First find the line with "WalFormat.v" in the entries below, then set down exactly every line through the line with "MvccGhost.v", that line included.

──────────

(* ===== verification/_CoqProject ===== *)
-Q . S2P
Prelude.v
Errors.v
Effects.v
Varint.v
OnDisk.v
Intervals.v
Page.v
Cells.v
FreeSpace.v
FreeSpaceSpec.v
PageLayout.v
PageCells.v
PageOps.v
CellFormat.v
PageSpec.v
FreeSpaceContract.v
Overflow.v
OverflowRead.v
Freelist.v
FreelistSpec.v
FreelistRefines.v
OverflowFree.v
WalFormat.v
WalLock.v
WalShared.v
WalRecovery.v
WalIndex.v
Threads.v
WalCoordination.v
WalConnection.v
WalInvariant.v
WalSteps.v
WalActions.v
WalPrograms.v
WalCommit.v
WalCheckpoint.v
WalIsolation.v
WalDurability.v
Morton.v
Numeric.v
Values.v
ValueOrder.v
Mvcc.v
MvccWords.v
MvccSession.v
MvccCounters.v
MvccGhost.v
MvccEvolve.v
MvccScan.v
MvccRead.v
MvccWrite.v
MvccStatements.v
MvccFinish.v
MvccChains.v
MvccValidate.v
MvccClock.v
MvccCollect.v
MvccRun.v
MvccPrograms.v
MvccCommit.v
MvccIsolation.v
MvccProgress.v
MvccSchedules.v
(* ===== verification/Errors.v ===== *)
(** * Error values of the engine ([src/core/error.rs])

    [LimboError] with the source's constructors.  Message strings and nested
    error payloads are erased: no control flow of the modelled code depends on
    them. *)
From S2P Require Import Prelude.

Inductive LimboError : Type :=
| Corrupt | NotADB | InternalError | IoBackendUnavailable | SqlError
| CacheErr | DatabaseFull | SequenceExhausted | ParseError | LexerError
| ConversionError | EnvVarError | TxError | CompletionErr | LockingError
| ParseIntError | ParseFloatError | InvalidDate | InvalidTime | InvalidModifier
| InvalidArgument | InvalidFormatter | Constraint | ForeignKeyConstraint | Raise
| RaiseIgnore | ExtensionError | IntegerOverflow | TooBig | TableLocked
| ReadOnly | Busy | StatementsInProgress | Interrupt | BusySnapshot
| Conflict | SchemaUpdated | SchemaConflict | Page1NotAlloc | TxTerminated
| WriteWriteConflict | CommitDependencyAborted | NoSuchTransactionID | NullValue
| InvalidColumnType | InvalidBlobSize | BlobHandleExpired | PlanningError
| CheckpointFailed | UnsupportedEncoding | OutOfMemory.

#[export] Instance LimboError_eq_dec : EqDecision LimboError.
Proof. solve_decision. Defined.

(** [LimboError::sqlite_result_code] *)
Definition sqlite_result_code (e : LimboError) : Z :=
  match e with
  | Constraint | ForeignKeyConstraint | Raise => 19
  | Busy | BusySnapshot | StatementsInProgress => 5
  | TableLocked => 6
  | ReadOnly => 8
  | Interrupt => 9
  | Corrupt => 11
  | DatabaseFull | SequenceExhausted => 13
  | SchemaUpdated | SchemaConflict => 17
  | TooBig => 18
  | NotADB => 26
  | BlobHandleExpired => 4
  | _ => 1
  end.

(** The [Result] of the engine crate. *)
Abbreviation result := (res LimboError).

──────────

■ THE COMPLETED TASK:
WalFormat.v
WalLock.v
WalShared.v
WalRecovery.v
WalIndex.v
Threads.v
WalCoordination.v
WalConnection.v
WalInvariant.v
WalSteps.v
WalActions.v
WalPrograms.v
WalCommit.v
WalCheckpoint.v
WalIsolation.v
WalDurability.v
Morton.v
Numeric.v
Values.v
ValueOrder.v
Mvcc.v
MvccWords.v
MvccSession.v
MvccCounters.v
MvccGhost.v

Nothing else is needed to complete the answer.